Commentary: Ted Turner Is A Cornerstone Of UN Philanthropy

United Nations Foundation Founder and Chairman Ted Turner attends the United Nations Foundation Annual Leadership Dinner at the Waldorf-Astoria Hotel on Thursday, Nov. 18, 2010 in New York. (AP Photo/Evan Agostini)

When Atlanta media mogul Ted Turner gave $1 billion in 1997 to establish the U.N. Foundation, it broke the mold of major philanthropic contributions.

Nearly 20 years later – Turner received the Global Philanthropist Award from UNICEF’s Southeast region at its Children First event on March 30.

In the 90s, the United Nations needed a friend like Ted Turner. The organization was facing financial and political uncertainties.

When Turner pledged $1 billion to create a foundation to support the ideals of the United Nations, the organization’s prospects began to change.
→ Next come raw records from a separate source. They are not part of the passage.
(* ===== verification/MerkleScan.v ===== *)
(** * Scans and whole-tree validation (crates/pepper-merkle)

    The two work-list loops: a scan enumerates the matching entries of the tree
    in key order up to one more than its limit; a validation that succeeds has
    walked a tree of the canonical shape. *)
From stdpp Require Import base gmap sets list strings sorting.
From Stdlib Require Import Strings.Byte.
From S2P Require Import Prelude Types Merkle MerkleTree MerkleRefinement.

(** Number of nodes. *)
Fixpoint tsize (t : tree) : nat :=
  match t with T _ _ cs => S (list_sum (map (λ ec, tsize ec.2) cs)) end.

Definition forest_size (cs : list (byte * tree)) : nat := list_sum (map (λ ec, tsize ec.2) cs).

(** A canonical tree has fewer than two nodes per entry. *)
Lemma tsize_entries base t : canon t → S (tsize t) ≤ 2 * length (entries_of base t).
Proof.
  revert base. induction t as [p v cs IH] using tree_ind'. intros base (Hv & _ & Hall)%canon_T. simpl.
  assert (forest_size cs + length cs ≤ 2 * length (flat_map (λ ec, entries_of (base ++ p) ec.2) cs)) as Hf.
  { clear Hv. induction cs as [|ec cs IHcs]; simpl; [done|]. rewrite length_app.
    apply Forall_cons in IH as [IHc IH], Hall as [[_ Hc] Hall].
    specialize (IHcs IH Hall). specialize (IHc (base ++ p) Hc). unfold forest_size in *. simpl. lia. }
  fold (forest_size cs). rewrite length_app. destruct v; simpl; [lia|]. specialize (Hv eq_refl). lia.
Qed.

Section Scans.
Context `{Blake3} `{Hex} `{!HexLaws} `{Json Node} `{!JsonLaws Node} `{Json CursorRecord}.
Context {S : Type} `{MerkleStore S} `{!MerkleStoreLaws S} (limits : MerkleLimits).
Context (deep : (max_key_bytes limits ≤ max_depth limits)%N).

(** ** The scan loop *)

Section Loop.
Context (b : bool) (s : S) (query : ScanQuery) (after : option bytes).

(** A work-list item with the tree it denotes. *)
Definition item : Type := Cid * bytes * N * tree.

Definition item_ok (it : item) : Prop :=
  let '(cid, base, d, t) := it in
  repr limits b s cid t ∧ canon_root t
  ∧ (∀ k w, tlookup t k = Some w → (len base + len k ≤ max_key_bytes limits)%N)
  ∧ (d = 0%N ∨ (canon t ∧ tprefix t ≠ [] ∧ (d ≤ len base + 1)%N)).

Definition matching (kv : bytes * MerkleValue) : Prop := key_matches kv.1 query after = true.

#[global] Instance matching_dec kv : Decision (matching kv).
Proof. unfold matching. apply _. Defined.

Definition to_entry (kv : bytes * MerkleValue) : MapEntry := mkEntry kv.1 kv.2.

Definition todo (items : list item) : list (bytes * MerkleValue) :=
  flat_map (λ '(_, base, _, t), entries_of base t) items.

Definition work (items : list item) : nat := list_sum (map (λ '(_, _, _, t), tsize t) items).

Definition child_items (key : bytes) (d : N) (chs : list Child) (cs : list (byte * tree)) : list item :=
  zip_with (λ ch ec, (child_cid ch, key, d, ec.2)) chs cs.

Lemma child_items_stack key d chs cs :
  reprs limits b s chs cs → (child_items key d chs cs).*1 = (λ child, (child_cid child, key, d)) <$> chs.
Proof. unfold reprs. induction 1 as [|ch ec chs cs _ _ IH]; [done|]. simpl. by f_equal. Qed.

Lemma child_items_todo key d chs cs :
  reprs limits b s chs cs → todo (child_items key d chs cs) = flat_map (λ ec, entries_of key ec.2) cs.
Proof. unfold reprs. induction 1 as [|ch ec chs cs _ _ IH]; [done|]. simpl. by f_equal. Qed.

Lemma child_items_work key d chs cs :
  reprs limits b s chs cs → work (child_items key d chs cs) = forest_size cs.
Proof. unfold reprs. induction 1 as [|ch ec chs cs _ _ IH]; [done|]. unfold work, forest_size in *. simpl. by f_equal. Qed.

Lemma item_depth cid base d t : item_ok (cid, base, d, t) → (d ≤ max_depth limits)%N.
Proof.
  intros (_ & _ & Hb & [->|(Hc & Hp & Hd)]); [lia|].
  destruct (canon_nonempty t Hc) as (k & w & Hk). apply Hb in Hk as Hl.
  destruct (tlookup_prefix _ _ _ Hk) as [r ->]. destruct (tprefix t); [done|].
  rewrite len_app, len_cons in Hl. lia.
Qed.

Lemma child_items_ok cid base d p v cs chs :
  item_ok (cid, base, d, T p v cs) → reprs limits b s chs cs →
  Forall item_ok (child_items (base ++ p) (d + 1) chs cs).
Proof.
  intros (_ & Hcan & Hb & Hd) Hrs. apply canon_root_precanon in Hcan as [Hs Hall].
  apply edges_NoDup in Hs.
  assert (∀ ec, ec ∈ cs → (∀ k w, tlookup ec.2 k = Some w → (len (base ++ p) + len k ≤ max_key_bytes limits)%N)) as Hbc.
  { intros [e c] Hin k w Hk. rewrite Forall_forall in Hall. destruct (Hall _ Hin) as [He Hc]. simpl in *.
    rewrite (tlookup_child p v cs e c k) in Hk; [|by apply find_child_Some|done].
    destruct (decide _); [|done]. apply Hb in Hk. rewrite len_app in *. lia. }
  clear Hb Hs. assert (d + 1 ≤ len (base ++ p) + 1)%N as Hd'.
  { rewrite len_app. destruct Hd as [->|(_ & Hp & Hd)]; [lia|]. destruct p; [done|]. rewrite len_cons. lia. }
  clear Hd. unfold reprs in Hrs. induction Hrs as [|ch ec chs cs [_ Hr] _ IH]; simpl; constructor.
  - apply Forall_cons in Hall as [[Hhd Hc] _]. split; [done|]. split; [by right|].
    split; [by apply Hbc; left|]. right. split; [done|]. split; [|done]. by destruct (tprefix ec.2).
  - apply IH; [by apply Forall_cons in Hall as [_ ?]|]. intros ec' Hin. apply Hbc. by right.
Qed.

Lemma scan_loop_spec budget items acc n :
  Forall item_ok items → (len acc ≤ q_limit query)%N → work items ≤ budget →
  ∃ n', scan_loop s limits query after budget (items.*1) acc n
        = Ok (take (N.to_nat (q_limit query) + 1) (acc ++ (to_entry <$> filter matching (todo items))), n')
        ∧ (n' ≤ n + N.of_nat (work items))%N.
Proof.
  revert items acc n. induction budget as [|budget IH]; intros [|[[[cid base] d] t] items] acc n Hok Hacc Hw.
  1,3: exists n; simpl; rewrite app_nil_r, take_ge by (unfold len in Hacc; lia); split; [done|lia].
  { unfold work in Hw. destruct t. simpl in Hw. lia. }
  apply Forall_cons in Hok as [Hit Hok].
  remember (to_entry <$> filter matching (todo _)) as target eqn:Htarget.
  remember (work _) as total eqn:Htotal in Hw |- *. simpl.
  rewrite (proj2 (N.ltb_ge (max_depth limits) d)) by by eapply item_depth. simpl.
  pose proof Hit as (Hr & _). destruct (repr_load _ _ _ _ _ Hr) as (node & Hl & Hn). rewrite Hl. simpl.
  rewrite (node_repr_prefix_of _ _ _ _ _ Hn). simpl. destruct t as [p v cs].
  pose proof Hn as (_ & _ & Hv & Hrs). simpl in Hv, Hrs. rewrite Hv. simpl.
  set (found := match v with
                | Some value => if key_matches (base ++ p) query after then [mkEntry (base ++ p) value] else []
                | None => []
                end).
  set (new := child_items (base ++ p) (d + 1) (node_children node) cs).
  assert (target = found ++ (to_entry <$> filter matching (todo (new ++ items)))) as ->.
  { rewrite Htarget. unfold todo. rewrite flat_map_app. fold (todo new). fold (todo items). unfold new.
    rewrite (child_items_todo _ _ _ _ Hrs). simpl. rewrite <-app_assoc, filter_app, fmap_app. f_equal.
    unfold found. destruct v as [w|]; [|done]. rewrite filter_cons. unfold matching at 1.
    destruct (decide _) as [Hm|Hm]; unfold matching in Hm; simpl in Hm; [by rewrite Hm|].
    by destruct (key_matches (base ++ p) query after). }
  rewrite app_assoc.
  assert (work (new ++ items) = forest_size cs + work items) as Hwork.
  { unfold work. rewrite map_app, list_sum_app. unfold new. by rewrite <-(child_items_work (base ++ p) (d + 1) _ _ Hrs). }
  assert (total = Datatypes.S (forest_size cs + work items)) as Htot by by rewrite Htotal.
  destruct (bool_decide (found ≠ []) && (q_limit query <? len (acc ++ found))%N) eqn:Hbreak.
  - apply andb_true_iff in Hbreak as [_ Hlt%N.ltb_lt]. exists (n + 1)%N. split; [|lia]. do 2 f_equal.
    rewrite len_app in Hlt. assert (len found ≤ 1)%N.
    { unfold found. destruct v; [destruct (key_matches _ _ _)|]; simpl; done. }
    rewrite take_app_length'; [done|]. rewrite length_app. unfold len in *. lia.
  - assert (len (acc ++ found) ≤ q_limit query)%N as Hacc'.
    { apply andb_false_iff in Hbreak as [Hb|Hb%N.ltb_ge]; [|done].
      apply bool_decide_eq_false in Hb. destruct found; [by rewrite app_nil_r|]. by destruct Hb. }
    destruct (IH (new ++ items) (acc ++ found) (n + 1)%N) as (n' & Hscan & Hn'); [|done|lia|].
    { apply Forall_app. split; [|done]. by eapply child_items_ok. }
    rewrite fmap_app in Hscan. unfold new in Hscan at 1. rewrite (child_items_stack _ _ _ _ Hrs) in Hscan.
    exists n'. split; [exact Hscan|]. lia.
Qed.

End Loop.

(** ** The validation loop *)

Section Validation.
Context (s : S).

Definition tcount (t : tree) : nat := length (entries_of [] t).

Lemma length_entries base base' t : length (entries_of base t) = length (entries_of base' t).
Proof.
  revert base base'. induction t as [p v cs IH] using tree_ind'. intros base base'. simpl.
  rewrite !length_app. f_equal; [by destruct v|].
  induction cs as [|ec cs IHcs]; simpl; [done|]. apply Forall_cons in IH as [IHc IH].
  rewrite !length_app. f_equal; [apply IHc|by apply IHcs].
Qed.

Lemma tcount_T p v cs :
  tcount (T p v cs) = (if v then 1 else 0) + list_sum (map (λ ec, tcount ec.2) cs).
Proof.
  unfold tcount. simpl. rewrite length_app. f_equal; [by destruct v|].
  induction cs as [|ec cs IH]; simpl; [done|]. rewrite length_app, IH. f_equal. apply length_entries.
Qed.

(** What the walk establishes of one work-list item. *)
Definition walked (it : Cid * bytes * N * bool) (t : tree) : Prop :=
  let '(cid, base, _, is_root) := it in
  repr limits false s cid t
  ∧ (∀ k w, tlookup t k = Some w → (len base + len k ≤ max_key_bytes limits)%N)
  ∧ precanon (tchildren t)
  ∧ (tvalue t = None → length (tchildren t) ≠ 1)
  ∧ (is_root = false → canon t ∧ tprefix t ≠ []).

Lemma check_edges_Forall u chs u' :
  try_foldl (check_child_edge s limits) u chs = Ok u' →
  Forall (λ ch, ∃ node p, load_node s (child_cid ch) limits = Ok node ∧ Node_prefix node = Ok p
                          ∧ head p = Some (child_edge ch)) chs.
Proof.
  revert u. induction chs as [|ch chs IH]; intros u; simpl; [constructor|].
  intros (u1 & (node & Hl & (p & Hp & Hh%fail_if_Ok)%bind_Ok)%bind_Ok & Hrest)%bind_Ok.
  constructor; [|by eapply IH]. exists node, p. apply negb_false_iff, bool_decide_eq_true in Hh. done.
Qed.

(** The trees of the children, put under their edges. *)
Lemma assemble key d chs ts :
  Forall2 walked ((λ child, (child_cid child, key, d, false)) <$> chs) ts →
  Forall (λ ch, ∃ node p, load_node s (child_cid ch) limits = Ok node ∧ Node_prefix node = Ok p
                          ∧ head p = Some (child_edge ch)) chs →
  reprs limits false s chs (zip (child_edge <$> chs) ts)
  ∧ Forall child_ok (zip (child_edge <$> chs) ts)
  ∧ (∀ e c, (e, c) ∈ zip (child_edge <$> chs) ts →
       ∀ k w, tlookup c k = Some w → (len key + len k ≤ max_key_bytes limits)%N).
Proof.
  revert ts. induction chs as [|ch chs IH]; intros ts Hw Hedges; inversion Hw as [|? t ? ts' Hwt Hws]; subst; simpl.
  { split; [constructor|]. split; [constructor|]. by intros e c ?%not_elem_of_nil. }
  apply Forall_cons in Hedges as [(node & p & Hl & Hp & Hh) Hedges].
  destruct (IH _ Hws Hedges) as (Hrs & Hok & Hb). destruct Hwt as (Hr & Hbt & _ & _ & Hcan).
  destruct (Hcan eq_refl) as [Hc _]. split; [by constructor|]. split.
  - constructor; [|done]. split; [|done]. destruct (repr_load _ _ _ _ _ Hr) as (node' & Hl' & Hn).
    rewrite Hl in Hl'. injection Hl' as <-. apply node_repr_prefix_of in Hn. simpl. congruence.
  - intros e c [[= -> ->]|Hin]%elem_of_cons; [done|by eapply Hb].
Qed.

Lemma zip_fst_length chs ts key d :
  Forall2 walked ((λ child, (child_cid child, key, d, false)) <$> chs) ts →
  (zip (child_edge <$> chs) ts).*1 = child_edge <$> chs ∧ (zip (child_edge <$> chs) ts).*2 = ts.
Proof.
  intros Hw%Forall2_length. rewrite length_fmap in Hw.
  split; [apply fst_zip|apply snd_zip]; rewrite length_fmap; lia.
Qed.

(** One node of the walk, from the trees of its children. *)
Lemma walked_node cid base d d' is_root node p ts :
  load_node s cid limits = Ok node → Node_prefix node = Ok p →
  negb is_root && bool_decide (p = []) = false →
  bool_decide (node_value node = None) && (len (node_children node) =? 1)%N = false →
  negb is_root && bool_decide (node_value node = None) && bool_decide (node_children node = []) = false →
  validate_key (base ++ p) limits = Ok () →
  try_foldl (check_child_edge s limits) () (reverse (node_children node)) = Ok () →
  Forall2 walked ((λ child, (child_cid child, base ++ p, d, false)) <$> node_children node) ts →
  walked (cid, base, d', is_root) (T p (node_value node) (zip (child_edge <$> node_children node) ts)).
Proof.
  intros Hl Hp Hempty Hsingle Hvoid Hkey%fail_if_Ok%N.ltb_ge Hedges%check_edges_Forall Hw.
  rewrite Forall_reverse in Hedges. destruct (assemble _ _ _ _ Hw Hedges) as (Hrs & Hok & Hb).
  destruct (zip_fst_length _ _ _ _ Hw) as [Hfst Hsnd].
  destruct (load_inv _ _ _ _ Hl) as (_ & (p' & _ & _ & _ & _ & [Hs _]) & _).
  assert (length (zip (child_edge <$> node_children node) ts) = length (node_children node)) as Hlen.
  { rewrite <-(length_fmap fst), Hfst. apply length_fmap. }
  assert (node_value node = None → length (node_children node) ≠ 1) as Hone.
  { intros Hv. rewrite bool_decide_true in Hsingle by done. apply N.eqb_neq in Hsingle. unfold len in Hsingle. lia. }
  split; [by econstructor|]. split_and!.
  - intros k w Hk. rewrite len_app in Hkey. destruct (tlookup_prefix _ _ _ Hk) as [r ->]. simpl in *.
    rewrite tlookup_T, strip_app in Hk. destruct r as [|e r]; [rewrite app_nil_r; lia|].
    destruct (find_child e _) as [c|] eqn:Hf; [|done]. apply find_child_elem in Hf.
    specialize (Hb _ _ Hf _ _ Hk). rewrite !len_app in *. lia.
  - simpl. split; [by rewrite Hfst|done].
  - simpl. by rewrite Hlen.
  - intros ->. simpl in *. split; [|by apply bool_decide_eq_false in Hempty].
    apply canon_T. split; [|split; [by rewrite Hfst|done]]. intros Hv. rewrite Hlen. specialize (Hone Hv).
    rewrite bool_decide_true in Hvoid by done. apply bool_decide_eq_false in Hvoid.
    destruct (node_children node) as [|? [|? ?]]; simpl in *; [done|done|lia].
Qed.

Lemma list_sum_zip (f : tree → nat) (chs : list Child) ts :
  length ts = length chs →
  list_sum (map (λ ec, f ec.2) (zip (child_edge <$> chs) ts)) = list_sum (map f ts).
Proof.
  revert ts. induction chs as [|ch chs IH]; intros [|t ts] Hl; simpl in *; [done..|]. f_equal. apply IH. lia.
Qed.

Lemma validate_loop_sound budget stack seen n d rep :
  validate_loop s limits budget stack seen n d = Ok rep →
  ∃ ts, Forall2 walked stack ts
    ∧ report_entries rep = (n + N.of_nat (list_sum (map tcount ts)))%N
    ∧ report_nodes rep = (N.of_nat (size seen) + N.of_nat (list_sum (map tsize ts)))%N.
Proof.
  revert stack seen n d. induction budget as [|budget IH]; intros [|[[[cid base] depth] is_root] stack] seen n d; simpl.
  1,3: intros [= <-]; exists []; split; [constructor|]; simpl; split; lia.
  { intros (_ & _ & (_ & _ & [=])%bind_Ok)%bind_Ok. }
  intros (_ & _ & (_ & Hseen%fail_if_Ok%bool_decide_eq_false & (node & Hl & (p & Hp & (_ & He%fail_if_Ok & (_ & Hone%fail_if_Ok &
    (_ & Hv%fail_if_Ok & ([] & Hk & ([] & Hc & Hrest)%bind_Ok)%bind_Ok)%bind_Ok)%bind_Ok)%bind_Ok)%bind_Ok)%bind_Ok)%bind_Ok)%bind_Ok.
  apply IH in Hrest as (ts & Hw & Hn & Hsz).
  apply Forall2_app_inv_l in Hw as (ts1 & ts2 & Hw1 & Hw2 & ->).
  assert (length ts1 = length (node_children node)) as Hlen.
  { apply Forall2_length in Hw1. by rewrite length_fmap in Hw1. }
  exists (T p (node_value node) (zip (child_edge <$> node_children node) ts1) :: ts2). split_and!.
  - constructor; [|done]. by eapply walked_node.
  - rewrite Hn. simpl. rewrite tcount_T, (list_sum_zip tcount) by done. rewrite map_app, list_sum_app.
    destruct (node_value node); simpl; lia.
  - rewrite Hsz. simpl. rewrite (list_sum_zip tsize) by done. rewrite map_app, list_sum_app.
    rewrite size_union by set_solver. rewrite size_singleton. lia.
Qed.

End Validation.

End Scans.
Ed Lloyd, UNICEF’s chief financial officer, said that Turner’s gift had actually been leveraged to a total of $2 billion. UNICEF alone had received $500 million from the U.N. Foundation over the life of the gift.

When Turner accepted the Global Philanthropist Award, it was obvious he was moved by the recognition.

He said he knew when he gave $1 billion, it was one of the most important decisions he’d ever make.

Atlanta is well represented on UNICEF’s national board, with attorney Bernard Taylor, NBA Hall of Famer Dikembe Mutombo and former UPS executive Daniel Brutto.

In the spirit of giving, Brutto handed over a $300,000 check from the UPS Foundation to UNICEF – culminating an evening that also featured Athens band the B-52s. In all, the event raised about $950,000 for UNICEF.

And that money will continue to provide vaccines for children, protect them from malaria and assist women and girls in need.

Maria Saporta is editor of SaportaReport.